> PROMPT:
Your task is to copy the lines of the data below from the line holding "(** * The whitelist" through the line holding "an entry adds", inclusive, exactly and with nothing added.

Excerpts from a dataset:

--- START ---

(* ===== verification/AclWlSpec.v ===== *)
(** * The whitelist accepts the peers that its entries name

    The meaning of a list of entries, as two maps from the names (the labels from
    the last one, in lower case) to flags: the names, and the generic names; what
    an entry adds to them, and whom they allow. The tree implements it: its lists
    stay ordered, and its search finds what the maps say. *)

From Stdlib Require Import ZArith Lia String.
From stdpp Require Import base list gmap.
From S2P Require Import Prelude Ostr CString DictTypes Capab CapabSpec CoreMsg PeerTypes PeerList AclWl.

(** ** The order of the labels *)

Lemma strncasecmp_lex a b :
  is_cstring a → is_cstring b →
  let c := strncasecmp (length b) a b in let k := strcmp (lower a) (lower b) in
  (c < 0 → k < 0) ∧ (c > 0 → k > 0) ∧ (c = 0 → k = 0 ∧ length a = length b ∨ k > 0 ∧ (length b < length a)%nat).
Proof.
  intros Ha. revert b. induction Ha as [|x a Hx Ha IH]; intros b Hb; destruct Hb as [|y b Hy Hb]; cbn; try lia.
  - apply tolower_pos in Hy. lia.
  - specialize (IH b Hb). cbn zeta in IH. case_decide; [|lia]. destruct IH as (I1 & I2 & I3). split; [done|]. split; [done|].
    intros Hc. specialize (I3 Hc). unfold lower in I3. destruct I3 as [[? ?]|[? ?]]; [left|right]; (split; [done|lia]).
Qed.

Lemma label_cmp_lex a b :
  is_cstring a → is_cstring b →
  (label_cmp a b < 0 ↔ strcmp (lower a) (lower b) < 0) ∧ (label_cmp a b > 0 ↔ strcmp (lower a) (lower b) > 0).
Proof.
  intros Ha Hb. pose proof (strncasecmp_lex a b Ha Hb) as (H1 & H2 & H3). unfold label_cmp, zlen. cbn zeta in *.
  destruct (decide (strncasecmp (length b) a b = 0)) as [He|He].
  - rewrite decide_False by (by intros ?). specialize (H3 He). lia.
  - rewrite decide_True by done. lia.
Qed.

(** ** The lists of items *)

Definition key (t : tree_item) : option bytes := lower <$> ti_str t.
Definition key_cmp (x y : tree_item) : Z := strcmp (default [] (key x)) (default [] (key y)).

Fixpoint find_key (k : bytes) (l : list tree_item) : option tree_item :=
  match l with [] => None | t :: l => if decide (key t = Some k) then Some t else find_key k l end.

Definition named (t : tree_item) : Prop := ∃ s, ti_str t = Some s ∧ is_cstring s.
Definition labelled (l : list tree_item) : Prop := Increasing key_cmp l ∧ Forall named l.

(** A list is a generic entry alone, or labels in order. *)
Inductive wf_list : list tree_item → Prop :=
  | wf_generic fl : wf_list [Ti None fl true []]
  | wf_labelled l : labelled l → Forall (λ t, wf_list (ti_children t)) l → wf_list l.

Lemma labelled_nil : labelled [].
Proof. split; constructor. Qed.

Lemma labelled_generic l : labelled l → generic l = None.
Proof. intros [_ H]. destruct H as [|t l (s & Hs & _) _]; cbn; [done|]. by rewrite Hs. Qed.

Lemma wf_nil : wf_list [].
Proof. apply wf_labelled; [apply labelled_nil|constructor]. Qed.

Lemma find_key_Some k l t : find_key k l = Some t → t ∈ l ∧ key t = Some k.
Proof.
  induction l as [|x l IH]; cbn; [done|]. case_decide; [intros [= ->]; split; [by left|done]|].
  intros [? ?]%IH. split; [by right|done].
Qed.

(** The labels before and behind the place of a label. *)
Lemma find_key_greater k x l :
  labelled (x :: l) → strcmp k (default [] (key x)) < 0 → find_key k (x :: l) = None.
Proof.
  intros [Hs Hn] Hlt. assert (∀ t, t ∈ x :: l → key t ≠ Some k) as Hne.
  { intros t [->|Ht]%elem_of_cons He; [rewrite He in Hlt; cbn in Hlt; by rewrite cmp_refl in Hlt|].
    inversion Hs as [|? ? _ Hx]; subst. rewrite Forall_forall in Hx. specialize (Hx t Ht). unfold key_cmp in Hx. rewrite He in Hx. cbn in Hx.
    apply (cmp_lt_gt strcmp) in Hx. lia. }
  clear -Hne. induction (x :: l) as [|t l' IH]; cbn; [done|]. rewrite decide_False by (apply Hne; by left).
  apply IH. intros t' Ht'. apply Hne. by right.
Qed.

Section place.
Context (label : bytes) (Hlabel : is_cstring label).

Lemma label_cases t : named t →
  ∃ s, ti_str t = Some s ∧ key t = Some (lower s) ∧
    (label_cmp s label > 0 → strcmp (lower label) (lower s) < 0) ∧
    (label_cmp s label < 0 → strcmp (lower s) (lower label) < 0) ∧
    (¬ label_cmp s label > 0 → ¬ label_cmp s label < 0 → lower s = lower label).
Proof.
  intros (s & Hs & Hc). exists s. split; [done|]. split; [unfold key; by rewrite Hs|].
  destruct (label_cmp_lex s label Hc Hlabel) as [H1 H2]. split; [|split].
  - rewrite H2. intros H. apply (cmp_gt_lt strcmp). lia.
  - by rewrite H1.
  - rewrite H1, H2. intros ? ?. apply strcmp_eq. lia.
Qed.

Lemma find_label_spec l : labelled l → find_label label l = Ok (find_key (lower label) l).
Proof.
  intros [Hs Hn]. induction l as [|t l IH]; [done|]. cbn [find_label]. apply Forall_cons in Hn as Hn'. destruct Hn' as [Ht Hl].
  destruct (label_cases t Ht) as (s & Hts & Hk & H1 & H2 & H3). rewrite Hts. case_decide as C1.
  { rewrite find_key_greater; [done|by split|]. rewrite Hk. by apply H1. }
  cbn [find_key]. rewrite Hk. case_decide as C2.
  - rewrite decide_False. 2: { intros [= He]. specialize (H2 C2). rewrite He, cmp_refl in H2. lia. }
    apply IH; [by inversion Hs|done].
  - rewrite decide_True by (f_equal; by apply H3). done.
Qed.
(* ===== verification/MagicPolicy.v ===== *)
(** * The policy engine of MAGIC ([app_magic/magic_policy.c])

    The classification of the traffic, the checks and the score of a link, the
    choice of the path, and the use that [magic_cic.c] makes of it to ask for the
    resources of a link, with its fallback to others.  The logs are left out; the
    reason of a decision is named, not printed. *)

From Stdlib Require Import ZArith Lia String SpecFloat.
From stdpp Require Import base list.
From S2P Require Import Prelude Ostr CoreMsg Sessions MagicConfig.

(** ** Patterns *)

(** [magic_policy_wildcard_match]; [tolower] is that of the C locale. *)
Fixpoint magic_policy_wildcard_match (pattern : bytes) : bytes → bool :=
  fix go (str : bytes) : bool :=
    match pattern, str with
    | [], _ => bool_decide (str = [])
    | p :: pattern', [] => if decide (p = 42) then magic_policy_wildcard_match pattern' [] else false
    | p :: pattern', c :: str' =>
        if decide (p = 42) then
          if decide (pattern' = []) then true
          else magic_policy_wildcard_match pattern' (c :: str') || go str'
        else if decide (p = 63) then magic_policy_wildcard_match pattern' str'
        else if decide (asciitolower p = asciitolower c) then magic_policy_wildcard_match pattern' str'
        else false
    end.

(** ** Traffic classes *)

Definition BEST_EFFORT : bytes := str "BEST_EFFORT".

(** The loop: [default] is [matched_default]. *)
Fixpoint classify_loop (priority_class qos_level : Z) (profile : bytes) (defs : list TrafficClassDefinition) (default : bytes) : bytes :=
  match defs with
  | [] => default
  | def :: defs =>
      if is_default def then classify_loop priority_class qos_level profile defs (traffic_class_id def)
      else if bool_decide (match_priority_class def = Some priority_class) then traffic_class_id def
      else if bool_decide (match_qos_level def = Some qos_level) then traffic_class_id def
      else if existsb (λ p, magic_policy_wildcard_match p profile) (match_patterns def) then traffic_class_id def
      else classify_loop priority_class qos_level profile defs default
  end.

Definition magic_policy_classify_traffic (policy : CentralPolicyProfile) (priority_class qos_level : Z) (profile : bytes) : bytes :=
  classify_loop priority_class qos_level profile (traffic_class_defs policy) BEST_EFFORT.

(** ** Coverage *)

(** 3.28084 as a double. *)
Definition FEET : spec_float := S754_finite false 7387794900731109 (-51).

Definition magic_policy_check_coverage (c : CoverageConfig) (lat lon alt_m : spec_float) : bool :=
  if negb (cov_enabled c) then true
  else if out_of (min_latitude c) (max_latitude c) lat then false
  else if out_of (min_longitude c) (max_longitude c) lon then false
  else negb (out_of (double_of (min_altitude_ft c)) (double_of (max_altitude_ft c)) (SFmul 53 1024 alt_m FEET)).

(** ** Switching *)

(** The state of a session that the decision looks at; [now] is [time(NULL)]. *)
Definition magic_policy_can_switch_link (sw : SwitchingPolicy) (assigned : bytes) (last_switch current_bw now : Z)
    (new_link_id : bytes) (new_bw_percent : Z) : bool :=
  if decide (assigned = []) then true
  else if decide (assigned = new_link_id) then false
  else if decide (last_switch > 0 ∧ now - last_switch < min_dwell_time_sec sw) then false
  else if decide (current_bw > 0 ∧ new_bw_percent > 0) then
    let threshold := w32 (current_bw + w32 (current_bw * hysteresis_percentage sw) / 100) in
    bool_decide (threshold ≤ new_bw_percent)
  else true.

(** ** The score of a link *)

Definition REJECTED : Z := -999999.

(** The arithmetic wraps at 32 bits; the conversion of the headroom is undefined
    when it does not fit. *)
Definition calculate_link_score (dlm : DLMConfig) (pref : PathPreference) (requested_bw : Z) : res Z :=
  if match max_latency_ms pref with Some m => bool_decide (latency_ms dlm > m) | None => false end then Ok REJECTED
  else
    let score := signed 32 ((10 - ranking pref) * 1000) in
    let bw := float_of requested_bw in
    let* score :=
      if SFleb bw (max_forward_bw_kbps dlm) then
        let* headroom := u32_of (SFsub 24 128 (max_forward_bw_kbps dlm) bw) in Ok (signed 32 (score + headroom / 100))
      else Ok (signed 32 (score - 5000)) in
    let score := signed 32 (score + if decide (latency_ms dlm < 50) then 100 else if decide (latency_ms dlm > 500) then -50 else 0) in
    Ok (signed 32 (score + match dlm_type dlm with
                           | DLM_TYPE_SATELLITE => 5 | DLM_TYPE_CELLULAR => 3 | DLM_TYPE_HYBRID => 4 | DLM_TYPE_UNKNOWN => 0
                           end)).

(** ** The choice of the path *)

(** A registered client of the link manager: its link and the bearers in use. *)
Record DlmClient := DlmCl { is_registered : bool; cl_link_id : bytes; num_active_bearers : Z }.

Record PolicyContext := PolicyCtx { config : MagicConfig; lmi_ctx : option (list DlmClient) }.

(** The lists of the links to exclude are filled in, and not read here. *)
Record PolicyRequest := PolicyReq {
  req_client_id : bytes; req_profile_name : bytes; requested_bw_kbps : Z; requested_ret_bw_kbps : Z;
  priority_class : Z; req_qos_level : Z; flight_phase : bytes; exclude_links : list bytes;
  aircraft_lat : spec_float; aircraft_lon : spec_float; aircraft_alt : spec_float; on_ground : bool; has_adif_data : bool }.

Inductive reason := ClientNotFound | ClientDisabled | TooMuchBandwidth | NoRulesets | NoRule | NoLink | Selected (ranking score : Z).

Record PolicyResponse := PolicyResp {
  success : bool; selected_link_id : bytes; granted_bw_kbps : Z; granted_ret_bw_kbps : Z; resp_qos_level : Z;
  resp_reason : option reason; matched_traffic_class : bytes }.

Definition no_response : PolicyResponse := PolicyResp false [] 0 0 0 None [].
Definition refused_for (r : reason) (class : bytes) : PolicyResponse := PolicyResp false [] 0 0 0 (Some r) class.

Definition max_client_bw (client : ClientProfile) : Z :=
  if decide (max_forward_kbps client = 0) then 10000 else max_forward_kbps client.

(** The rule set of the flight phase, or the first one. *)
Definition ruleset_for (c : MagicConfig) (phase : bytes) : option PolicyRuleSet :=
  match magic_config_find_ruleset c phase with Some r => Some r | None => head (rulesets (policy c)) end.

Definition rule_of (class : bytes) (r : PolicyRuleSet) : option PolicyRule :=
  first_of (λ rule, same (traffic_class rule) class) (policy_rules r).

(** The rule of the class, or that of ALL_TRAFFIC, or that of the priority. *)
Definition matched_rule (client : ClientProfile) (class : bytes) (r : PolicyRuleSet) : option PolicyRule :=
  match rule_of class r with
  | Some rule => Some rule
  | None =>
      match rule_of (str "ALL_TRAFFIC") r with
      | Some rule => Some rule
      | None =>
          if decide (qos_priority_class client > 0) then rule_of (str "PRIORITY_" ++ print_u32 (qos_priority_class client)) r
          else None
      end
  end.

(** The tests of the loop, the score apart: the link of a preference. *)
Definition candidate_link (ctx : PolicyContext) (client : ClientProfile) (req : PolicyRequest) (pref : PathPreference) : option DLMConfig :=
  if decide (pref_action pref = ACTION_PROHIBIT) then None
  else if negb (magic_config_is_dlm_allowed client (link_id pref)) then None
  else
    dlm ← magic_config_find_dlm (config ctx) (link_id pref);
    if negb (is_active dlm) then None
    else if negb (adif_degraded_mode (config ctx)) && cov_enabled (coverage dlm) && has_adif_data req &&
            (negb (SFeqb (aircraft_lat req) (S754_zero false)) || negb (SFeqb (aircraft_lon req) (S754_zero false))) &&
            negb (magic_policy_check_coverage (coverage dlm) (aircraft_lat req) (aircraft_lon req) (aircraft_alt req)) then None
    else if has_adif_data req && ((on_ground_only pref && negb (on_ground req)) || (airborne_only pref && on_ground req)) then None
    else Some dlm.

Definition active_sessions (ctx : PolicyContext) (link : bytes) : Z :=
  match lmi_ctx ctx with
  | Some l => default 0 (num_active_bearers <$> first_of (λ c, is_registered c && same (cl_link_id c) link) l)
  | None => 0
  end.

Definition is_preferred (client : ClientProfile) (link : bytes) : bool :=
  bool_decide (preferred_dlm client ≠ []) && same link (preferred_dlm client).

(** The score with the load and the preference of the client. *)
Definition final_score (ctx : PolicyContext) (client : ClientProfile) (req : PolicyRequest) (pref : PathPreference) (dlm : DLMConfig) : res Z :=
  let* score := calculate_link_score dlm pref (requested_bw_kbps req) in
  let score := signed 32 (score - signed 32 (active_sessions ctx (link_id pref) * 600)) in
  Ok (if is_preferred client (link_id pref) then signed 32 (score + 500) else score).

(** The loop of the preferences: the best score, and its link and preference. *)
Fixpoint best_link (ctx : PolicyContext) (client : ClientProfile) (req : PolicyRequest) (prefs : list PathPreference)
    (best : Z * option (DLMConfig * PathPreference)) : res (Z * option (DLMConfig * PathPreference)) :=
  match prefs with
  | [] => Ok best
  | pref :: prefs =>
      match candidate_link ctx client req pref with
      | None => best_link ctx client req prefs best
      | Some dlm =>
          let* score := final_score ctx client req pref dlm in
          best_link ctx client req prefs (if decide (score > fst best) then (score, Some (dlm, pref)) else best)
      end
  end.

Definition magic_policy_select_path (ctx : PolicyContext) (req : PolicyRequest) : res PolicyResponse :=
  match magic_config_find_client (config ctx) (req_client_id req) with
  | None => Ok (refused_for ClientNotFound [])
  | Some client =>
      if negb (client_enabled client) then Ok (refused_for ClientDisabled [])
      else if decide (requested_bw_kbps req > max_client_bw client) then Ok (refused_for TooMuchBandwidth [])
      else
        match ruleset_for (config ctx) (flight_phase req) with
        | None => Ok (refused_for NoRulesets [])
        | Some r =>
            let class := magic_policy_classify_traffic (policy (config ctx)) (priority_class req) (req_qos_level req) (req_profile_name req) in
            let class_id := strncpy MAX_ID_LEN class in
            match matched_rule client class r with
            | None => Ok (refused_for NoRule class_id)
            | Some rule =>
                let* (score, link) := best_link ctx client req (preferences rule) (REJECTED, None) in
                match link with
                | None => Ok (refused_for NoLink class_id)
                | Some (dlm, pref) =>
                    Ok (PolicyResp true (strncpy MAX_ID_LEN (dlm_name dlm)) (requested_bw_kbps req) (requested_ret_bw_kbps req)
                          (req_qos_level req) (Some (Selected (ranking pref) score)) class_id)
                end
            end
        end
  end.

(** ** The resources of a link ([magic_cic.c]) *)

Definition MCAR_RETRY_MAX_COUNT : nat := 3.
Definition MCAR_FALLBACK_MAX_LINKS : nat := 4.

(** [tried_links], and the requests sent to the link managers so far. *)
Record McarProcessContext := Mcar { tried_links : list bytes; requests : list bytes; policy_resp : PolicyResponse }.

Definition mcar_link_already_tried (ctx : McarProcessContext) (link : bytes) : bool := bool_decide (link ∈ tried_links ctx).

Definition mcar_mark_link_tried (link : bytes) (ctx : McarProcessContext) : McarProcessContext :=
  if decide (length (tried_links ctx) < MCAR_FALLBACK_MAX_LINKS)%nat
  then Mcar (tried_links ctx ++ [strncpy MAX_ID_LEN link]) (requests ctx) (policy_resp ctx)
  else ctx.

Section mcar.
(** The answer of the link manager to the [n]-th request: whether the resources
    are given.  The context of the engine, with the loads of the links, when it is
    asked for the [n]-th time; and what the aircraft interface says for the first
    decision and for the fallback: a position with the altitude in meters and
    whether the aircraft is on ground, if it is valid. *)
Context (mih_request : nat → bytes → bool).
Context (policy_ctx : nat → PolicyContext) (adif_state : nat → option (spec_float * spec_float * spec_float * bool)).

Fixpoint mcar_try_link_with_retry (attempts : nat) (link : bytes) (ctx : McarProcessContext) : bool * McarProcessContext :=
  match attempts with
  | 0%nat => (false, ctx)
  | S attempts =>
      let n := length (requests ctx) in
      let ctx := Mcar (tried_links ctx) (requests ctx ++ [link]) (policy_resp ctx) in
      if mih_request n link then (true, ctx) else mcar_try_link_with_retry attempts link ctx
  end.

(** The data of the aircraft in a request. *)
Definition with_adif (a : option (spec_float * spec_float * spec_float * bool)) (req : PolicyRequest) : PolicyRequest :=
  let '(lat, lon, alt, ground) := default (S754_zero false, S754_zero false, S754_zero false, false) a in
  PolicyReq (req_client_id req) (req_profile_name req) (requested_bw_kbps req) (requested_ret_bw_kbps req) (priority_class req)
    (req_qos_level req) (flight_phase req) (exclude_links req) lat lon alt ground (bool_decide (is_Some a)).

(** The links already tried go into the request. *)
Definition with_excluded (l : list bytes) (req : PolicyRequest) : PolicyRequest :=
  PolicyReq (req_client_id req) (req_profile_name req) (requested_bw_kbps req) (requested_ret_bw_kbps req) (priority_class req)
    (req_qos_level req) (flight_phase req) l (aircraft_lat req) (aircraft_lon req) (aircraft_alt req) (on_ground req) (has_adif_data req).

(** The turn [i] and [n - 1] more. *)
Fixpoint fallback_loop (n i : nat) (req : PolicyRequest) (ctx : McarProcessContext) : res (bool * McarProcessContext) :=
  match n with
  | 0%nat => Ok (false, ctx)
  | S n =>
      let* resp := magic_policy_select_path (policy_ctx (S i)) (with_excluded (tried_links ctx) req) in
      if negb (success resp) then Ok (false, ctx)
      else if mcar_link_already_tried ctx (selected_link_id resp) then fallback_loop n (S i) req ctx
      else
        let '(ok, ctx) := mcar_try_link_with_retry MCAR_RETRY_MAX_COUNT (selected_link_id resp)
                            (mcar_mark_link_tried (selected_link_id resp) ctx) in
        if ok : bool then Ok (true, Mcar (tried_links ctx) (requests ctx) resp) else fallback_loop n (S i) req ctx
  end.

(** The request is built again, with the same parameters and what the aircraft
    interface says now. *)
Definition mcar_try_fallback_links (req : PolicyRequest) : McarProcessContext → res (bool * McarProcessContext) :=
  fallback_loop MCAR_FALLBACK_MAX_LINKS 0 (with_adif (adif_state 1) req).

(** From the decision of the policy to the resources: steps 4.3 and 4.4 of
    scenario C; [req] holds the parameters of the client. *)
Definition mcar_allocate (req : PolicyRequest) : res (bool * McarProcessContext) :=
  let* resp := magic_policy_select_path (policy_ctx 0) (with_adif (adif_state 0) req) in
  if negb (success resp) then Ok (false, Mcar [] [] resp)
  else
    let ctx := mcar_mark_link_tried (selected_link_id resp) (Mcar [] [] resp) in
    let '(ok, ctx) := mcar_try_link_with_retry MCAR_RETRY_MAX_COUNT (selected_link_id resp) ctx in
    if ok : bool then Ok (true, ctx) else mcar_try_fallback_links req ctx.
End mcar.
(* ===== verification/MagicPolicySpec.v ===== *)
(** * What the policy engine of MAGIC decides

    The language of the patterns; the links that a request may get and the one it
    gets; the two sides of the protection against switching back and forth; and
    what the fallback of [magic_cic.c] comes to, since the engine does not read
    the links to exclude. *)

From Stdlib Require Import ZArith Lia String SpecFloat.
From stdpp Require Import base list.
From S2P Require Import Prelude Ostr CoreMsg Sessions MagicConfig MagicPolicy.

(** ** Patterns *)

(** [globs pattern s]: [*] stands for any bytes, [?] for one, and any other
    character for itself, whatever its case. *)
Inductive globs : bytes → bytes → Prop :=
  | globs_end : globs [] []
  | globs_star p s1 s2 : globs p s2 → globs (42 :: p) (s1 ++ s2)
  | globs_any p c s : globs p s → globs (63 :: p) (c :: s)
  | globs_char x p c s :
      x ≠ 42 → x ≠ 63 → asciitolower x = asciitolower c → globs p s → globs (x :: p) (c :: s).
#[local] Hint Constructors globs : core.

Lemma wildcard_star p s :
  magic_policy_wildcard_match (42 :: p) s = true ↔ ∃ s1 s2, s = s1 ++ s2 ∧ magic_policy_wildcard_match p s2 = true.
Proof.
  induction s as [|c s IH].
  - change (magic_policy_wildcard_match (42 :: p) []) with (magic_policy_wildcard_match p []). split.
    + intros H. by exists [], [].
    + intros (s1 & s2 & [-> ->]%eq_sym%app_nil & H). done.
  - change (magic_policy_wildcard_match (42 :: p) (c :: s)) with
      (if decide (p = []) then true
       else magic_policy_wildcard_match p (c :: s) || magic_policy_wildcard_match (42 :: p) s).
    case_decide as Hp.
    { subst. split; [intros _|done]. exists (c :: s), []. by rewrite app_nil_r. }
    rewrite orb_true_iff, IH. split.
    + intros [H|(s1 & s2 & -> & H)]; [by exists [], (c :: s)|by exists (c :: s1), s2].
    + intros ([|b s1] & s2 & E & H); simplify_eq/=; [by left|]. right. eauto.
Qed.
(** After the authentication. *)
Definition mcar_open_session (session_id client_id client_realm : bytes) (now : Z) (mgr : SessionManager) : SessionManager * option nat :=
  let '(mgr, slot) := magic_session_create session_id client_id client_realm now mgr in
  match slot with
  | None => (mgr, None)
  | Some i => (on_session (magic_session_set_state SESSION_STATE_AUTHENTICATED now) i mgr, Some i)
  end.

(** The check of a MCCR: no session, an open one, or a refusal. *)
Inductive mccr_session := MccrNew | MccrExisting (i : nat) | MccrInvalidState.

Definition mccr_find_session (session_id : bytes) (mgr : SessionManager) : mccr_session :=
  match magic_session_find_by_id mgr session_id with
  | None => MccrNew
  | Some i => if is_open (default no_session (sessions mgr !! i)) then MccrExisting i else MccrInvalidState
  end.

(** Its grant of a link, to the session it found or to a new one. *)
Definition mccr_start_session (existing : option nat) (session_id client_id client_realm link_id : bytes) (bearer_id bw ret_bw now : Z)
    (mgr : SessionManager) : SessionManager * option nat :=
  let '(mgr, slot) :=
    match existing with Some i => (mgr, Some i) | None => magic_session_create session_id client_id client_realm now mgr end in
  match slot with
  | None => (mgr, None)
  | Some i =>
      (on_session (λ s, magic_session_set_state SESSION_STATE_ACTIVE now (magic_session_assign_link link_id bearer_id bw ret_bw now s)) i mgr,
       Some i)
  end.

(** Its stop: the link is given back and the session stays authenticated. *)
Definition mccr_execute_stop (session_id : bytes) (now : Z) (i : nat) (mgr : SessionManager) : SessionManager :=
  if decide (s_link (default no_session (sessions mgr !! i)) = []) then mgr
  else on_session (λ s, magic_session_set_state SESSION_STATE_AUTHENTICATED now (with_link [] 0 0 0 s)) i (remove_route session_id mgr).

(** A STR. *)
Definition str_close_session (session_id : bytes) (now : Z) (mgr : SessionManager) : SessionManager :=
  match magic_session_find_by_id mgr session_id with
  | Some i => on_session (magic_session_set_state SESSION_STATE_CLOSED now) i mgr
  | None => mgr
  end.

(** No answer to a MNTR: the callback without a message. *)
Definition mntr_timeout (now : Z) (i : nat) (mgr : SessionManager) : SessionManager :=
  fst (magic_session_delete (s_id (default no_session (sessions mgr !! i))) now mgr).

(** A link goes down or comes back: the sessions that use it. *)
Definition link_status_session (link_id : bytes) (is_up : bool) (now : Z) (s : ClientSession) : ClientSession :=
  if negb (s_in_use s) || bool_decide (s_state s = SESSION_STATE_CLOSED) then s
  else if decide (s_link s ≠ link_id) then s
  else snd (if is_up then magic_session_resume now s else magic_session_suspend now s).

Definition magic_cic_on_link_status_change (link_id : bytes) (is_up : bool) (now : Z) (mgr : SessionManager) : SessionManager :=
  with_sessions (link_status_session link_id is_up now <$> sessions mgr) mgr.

--- END ---

> YOUR RESPONSE:
(** * The whitelist accepts the peers that its entries name

    The meaning of a list of entries, as two maps from the names (the labels from
    the last one, in lower case) to flags: the names, and the generic names; what
    an entry adds to them, and whom they allow. The tree implements it: its lists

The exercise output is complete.